ENTRIES PROVIDED:
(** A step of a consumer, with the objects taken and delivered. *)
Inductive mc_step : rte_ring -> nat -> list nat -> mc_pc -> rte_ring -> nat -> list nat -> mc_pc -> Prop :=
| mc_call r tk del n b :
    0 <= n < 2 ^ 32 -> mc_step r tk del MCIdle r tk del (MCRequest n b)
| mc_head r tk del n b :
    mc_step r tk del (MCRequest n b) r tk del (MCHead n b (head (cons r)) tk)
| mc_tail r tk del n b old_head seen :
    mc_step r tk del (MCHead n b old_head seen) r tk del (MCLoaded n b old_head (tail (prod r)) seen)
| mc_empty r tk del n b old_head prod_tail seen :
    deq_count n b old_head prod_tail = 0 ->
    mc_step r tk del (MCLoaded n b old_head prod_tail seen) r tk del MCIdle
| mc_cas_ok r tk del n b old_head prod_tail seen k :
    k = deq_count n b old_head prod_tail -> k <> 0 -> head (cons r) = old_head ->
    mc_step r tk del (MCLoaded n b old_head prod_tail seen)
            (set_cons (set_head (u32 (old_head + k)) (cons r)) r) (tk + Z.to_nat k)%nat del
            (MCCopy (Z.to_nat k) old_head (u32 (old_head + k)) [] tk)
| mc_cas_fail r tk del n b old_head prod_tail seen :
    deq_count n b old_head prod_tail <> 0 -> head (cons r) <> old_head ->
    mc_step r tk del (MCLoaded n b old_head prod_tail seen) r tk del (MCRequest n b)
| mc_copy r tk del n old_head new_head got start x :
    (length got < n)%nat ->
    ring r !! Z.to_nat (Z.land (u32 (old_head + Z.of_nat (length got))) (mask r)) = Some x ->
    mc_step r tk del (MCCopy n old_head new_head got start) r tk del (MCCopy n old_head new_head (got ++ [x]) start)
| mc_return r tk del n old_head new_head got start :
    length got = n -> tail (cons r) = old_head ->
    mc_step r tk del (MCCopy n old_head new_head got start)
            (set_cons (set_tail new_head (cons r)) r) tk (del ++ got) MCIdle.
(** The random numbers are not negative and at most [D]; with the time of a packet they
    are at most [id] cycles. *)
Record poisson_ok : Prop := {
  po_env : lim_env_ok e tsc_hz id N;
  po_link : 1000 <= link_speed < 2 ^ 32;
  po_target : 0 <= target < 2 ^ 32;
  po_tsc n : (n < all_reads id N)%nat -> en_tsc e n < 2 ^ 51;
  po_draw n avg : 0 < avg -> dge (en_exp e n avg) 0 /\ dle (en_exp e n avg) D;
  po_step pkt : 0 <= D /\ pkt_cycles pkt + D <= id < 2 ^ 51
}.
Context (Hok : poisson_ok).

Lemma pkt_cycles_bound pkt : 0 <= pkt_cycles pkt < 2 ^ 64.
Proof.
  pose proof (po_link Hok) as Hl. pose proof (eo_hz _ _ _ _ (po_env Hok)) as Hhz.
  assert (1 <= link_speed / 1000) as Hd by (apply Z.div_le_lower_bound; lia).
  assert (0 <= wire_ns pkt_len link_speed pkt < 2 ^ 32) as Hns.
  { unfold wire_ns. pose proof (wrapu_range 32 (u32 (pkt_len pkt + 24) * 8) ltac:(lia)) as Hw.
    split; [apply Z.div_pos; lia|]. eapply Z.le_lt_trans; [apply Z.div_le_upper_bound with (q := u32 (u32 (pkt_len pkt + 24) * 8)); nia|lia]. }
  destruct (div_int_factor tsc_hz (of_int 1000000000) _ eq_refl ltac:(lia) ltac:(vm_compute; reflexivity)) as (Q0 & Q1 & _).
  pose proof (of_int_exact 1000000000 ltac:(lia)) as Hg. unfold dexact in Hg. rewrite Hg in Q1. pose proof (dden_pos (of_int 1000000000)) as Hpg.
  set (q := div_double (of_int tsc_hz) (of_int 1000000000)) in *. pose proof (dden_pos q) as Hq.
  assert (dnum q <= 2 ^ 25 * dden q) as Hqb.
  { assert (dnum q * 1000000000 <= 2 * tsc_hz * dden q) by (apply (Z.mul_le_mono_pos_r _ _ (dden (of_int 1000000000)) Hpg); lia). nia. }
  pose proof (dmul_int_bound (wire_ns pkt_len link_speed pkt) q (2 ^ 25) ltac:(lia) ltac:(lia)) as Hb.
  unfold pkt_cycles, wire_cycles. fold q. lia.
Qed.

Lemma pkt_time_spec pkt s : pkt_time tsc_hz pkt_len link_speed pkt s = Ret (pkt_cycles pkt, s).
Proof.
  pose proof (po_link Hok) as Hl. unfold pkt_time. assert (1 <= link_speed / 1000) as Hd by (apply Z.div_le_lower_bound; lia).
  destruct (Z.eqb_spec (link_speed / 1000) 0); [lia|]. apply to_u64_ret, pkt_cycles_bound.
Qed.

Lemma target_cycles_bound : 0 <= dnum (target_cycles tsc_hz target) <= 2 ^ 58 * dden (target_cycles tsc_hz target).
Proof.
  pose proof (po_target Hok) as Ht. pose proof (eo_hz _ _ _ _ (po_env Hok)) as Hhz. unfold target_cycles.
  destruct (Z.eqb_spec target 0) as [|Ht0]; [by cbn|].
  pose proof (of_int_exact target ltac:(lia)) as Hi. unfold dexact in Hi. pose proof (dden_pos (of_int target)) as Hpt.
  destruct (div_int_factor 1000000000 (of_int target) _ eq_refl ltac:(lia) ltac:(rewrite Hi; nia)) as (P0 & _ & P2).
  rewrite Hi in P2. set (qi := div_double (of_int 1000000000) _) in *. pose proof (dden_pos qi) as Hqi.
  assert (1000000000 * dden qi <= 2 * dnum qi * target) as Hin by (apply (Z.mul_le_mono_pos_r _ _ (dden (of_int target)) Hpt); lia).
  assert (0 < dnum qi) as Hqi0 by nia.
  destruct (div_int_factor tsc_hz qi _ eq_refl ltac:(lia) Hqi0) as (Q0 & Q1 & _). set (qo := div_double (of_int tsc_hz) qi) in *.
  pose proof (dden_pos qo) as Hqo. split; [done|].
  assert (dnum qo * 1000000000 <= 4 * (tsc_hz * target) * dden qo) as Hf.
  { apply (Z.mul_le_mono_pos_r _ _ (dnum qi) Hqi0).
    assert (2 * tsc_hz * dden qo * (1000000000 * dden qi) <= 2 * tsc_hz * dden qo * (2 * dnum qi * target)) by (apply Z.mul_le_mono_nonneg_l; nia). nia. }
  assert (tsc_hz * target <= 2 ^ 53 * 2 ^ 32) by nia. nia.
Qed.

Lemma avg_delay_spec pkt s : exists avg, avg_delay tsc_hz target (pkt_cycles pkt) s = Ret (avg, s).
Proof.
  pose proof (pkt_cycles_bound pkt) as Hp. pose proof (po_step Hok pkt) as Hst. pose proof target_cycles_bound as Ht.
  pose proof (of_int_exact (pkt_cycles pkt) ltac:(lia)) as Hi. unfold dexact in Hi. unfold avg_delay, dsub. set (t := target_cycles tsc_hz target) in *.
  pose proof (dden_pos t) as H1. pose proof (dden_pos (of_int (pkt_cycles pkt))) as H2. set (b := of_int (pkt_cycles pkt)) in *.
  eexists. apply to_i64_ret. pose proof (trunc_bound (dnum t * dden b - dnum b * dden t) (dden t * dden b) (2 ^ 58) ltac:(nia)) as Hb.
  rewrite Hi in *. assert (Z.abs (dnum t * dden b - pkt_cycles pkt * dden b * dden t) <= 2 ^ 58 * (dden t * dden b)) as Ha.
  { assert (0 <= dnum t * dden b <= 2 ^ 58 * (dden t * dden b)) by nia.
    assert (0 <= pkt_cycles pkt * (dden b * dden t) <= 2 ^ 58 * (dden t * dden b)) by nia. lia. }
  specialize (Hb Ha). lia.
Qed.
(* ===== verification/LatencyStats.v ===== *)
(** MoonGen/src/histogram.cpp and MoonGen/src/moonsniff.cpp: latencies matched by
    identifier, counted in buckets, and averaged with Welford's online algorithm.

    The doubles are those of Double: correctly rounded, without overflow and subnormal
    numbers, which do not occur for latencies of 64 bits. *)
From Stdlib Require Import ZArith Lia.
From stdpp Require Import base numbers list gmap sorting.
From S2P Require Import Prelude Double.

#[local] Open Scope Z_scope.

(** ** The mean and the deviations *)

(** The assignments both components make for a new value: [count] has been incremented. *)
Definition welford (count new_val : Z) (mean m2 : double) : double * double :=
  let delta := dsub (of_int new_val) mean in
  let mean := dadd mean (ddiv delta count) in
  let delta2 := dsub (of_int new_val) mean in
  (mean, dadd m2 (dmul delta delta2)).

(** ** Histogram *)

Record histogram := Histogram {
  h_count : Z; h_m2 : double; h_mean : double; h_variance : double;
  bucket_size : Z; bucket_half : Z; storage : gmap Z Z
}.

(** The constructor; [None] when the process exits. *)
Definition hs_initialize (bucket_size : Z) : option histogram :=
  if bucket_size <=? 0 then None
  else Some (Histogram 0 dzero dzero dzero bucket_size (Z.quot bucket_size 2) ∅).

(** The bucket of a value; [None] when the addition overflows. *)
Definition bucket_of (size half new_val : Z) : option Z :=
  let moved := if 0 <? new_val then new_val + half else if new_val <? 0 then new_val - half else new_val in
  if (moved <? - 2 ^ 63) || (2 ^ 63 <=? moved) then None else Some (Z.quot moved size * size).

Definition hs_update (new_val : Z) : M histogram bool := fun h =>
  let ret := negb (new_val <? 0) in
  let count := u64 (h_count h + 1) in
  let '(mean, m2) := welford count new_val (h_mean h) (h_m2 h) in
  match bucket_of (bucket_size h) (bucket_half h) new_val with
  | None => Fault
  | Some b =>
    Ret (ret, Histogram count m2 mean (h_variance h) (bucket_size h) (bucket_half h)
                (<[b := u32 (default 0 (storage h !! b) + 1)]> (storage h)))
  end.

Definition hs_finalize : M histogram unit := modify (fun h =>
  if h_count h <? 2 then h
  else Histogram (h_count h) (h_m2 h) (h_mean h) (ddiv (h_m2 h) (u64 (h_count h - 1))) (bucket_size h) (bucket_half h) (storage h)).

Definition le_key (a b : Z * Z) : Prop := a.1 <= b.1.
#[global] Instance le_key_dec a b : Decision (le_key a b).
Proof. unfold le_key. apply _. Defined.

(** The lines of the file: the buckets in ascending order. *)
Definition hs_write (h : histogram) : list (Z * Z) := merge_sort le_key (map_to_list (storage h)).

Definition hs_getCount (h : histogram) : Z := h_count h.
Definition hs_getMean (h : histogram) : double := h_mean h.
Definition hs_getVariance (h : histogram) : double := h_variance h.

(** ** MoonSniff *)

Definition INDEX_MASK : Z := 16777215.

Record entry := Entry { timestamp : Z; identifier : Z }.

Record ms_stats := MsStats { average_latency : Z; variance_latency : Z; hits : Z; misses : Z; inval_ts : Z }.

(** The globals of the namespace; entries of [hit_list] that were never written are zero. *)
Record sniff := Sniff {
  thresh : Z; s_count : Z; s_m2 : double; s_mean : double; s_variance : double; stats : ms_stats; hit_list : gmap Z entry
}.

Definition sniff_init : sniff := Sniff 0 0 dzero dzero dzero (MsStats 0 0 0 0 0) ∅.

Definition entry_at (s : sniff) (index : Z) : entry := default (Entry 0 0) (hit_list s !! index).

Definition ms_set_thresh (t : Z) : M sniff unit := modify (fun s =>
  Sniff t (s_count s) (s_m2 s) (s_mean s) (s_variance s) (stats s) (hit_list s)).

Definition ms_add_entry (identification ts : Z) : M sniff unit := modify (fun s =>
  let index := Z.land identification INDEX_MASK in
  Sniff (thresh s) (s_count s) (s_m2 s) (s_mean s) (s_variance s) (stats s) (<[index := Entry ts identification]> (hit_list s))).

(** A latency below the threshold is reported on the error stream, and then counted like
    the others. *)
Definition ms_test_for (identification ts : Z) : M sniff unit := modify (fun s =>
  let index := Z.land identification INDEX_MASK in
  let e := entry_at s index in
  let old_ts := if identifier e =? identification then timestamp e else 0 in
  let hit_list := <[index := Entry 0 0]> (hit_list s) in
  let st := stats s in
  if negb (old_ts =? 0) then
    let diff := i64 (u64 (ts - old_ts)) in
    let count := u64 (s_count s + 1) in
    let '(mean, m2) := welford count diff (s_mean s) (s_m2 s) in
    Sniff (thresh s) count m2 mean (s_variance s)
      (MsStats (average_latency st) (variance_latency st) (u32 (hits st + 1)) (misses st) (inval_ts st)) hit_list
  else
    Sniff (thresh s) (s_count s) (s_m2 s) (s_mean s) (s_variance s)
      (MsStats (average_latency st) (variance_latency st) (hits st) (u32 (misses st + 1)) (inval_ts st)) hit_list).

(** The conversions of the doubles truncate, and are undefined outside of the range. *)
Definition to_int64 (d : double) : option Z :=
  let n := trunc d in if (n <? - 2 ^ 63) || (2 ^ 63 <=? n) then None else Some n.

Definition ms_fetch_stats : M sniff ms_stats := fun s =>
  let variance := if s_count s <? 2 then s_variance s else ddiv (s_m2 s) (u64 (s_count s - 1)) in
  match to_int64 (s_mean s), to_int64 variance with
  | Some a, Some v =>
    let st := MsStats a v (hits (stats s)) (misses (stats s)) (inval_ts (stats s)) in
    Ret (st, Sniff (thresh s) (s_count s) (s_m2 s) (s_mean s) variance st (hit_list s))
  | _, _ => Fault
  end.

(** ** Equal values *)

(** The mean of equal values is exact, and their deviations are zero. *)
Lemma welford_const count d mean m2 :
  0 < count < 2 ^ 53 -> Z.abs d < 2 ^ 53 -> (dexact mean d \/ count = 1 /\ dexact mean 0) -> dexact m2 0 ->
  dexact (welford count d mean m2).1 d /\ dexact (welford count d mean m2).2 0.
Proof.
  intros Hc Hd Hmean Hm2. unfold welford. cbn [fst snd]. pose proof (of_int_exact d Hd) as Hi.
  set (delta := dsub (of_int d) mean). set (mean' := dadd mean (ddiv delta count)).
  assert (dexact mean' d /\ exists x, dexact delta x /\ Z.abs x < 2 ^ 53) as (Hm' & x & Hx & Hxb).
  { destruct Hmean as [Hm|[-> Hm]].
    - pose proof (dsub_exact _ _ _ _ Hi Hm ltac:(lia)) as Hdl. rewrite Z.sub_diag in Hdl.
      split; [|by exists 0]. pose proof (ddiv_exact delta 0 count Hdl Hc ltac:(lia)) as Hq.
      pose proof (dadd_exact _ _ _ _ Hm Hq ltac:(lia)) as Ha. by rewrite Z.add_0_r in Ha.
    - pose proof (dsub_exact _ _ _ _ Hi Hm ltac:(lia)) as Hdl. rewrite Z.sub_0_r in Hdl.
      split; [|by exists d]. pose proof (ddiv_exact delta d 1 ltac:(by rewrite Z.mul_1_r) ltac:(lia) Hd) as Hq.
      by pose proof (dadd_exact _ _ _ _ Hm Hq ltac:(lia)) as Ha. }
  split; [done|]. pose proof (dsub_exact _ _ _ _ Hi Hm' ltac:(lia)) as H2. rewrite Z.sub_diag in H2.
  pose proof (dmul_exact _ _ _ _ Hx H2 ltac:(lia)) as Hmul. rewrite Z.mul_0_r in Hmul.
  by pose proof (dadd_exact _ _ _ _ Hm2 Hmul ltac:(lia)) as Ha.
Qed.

TASK DESCRIPTION:
Look for the word "From" in every line of the listing and copy the lines that have it.

TASK SOLUTION:
From Stdlib Require Import ZArith Lia.
From stdpp Require Import base numbers list gmap sorting.
From S2P Require Import Prelude Double.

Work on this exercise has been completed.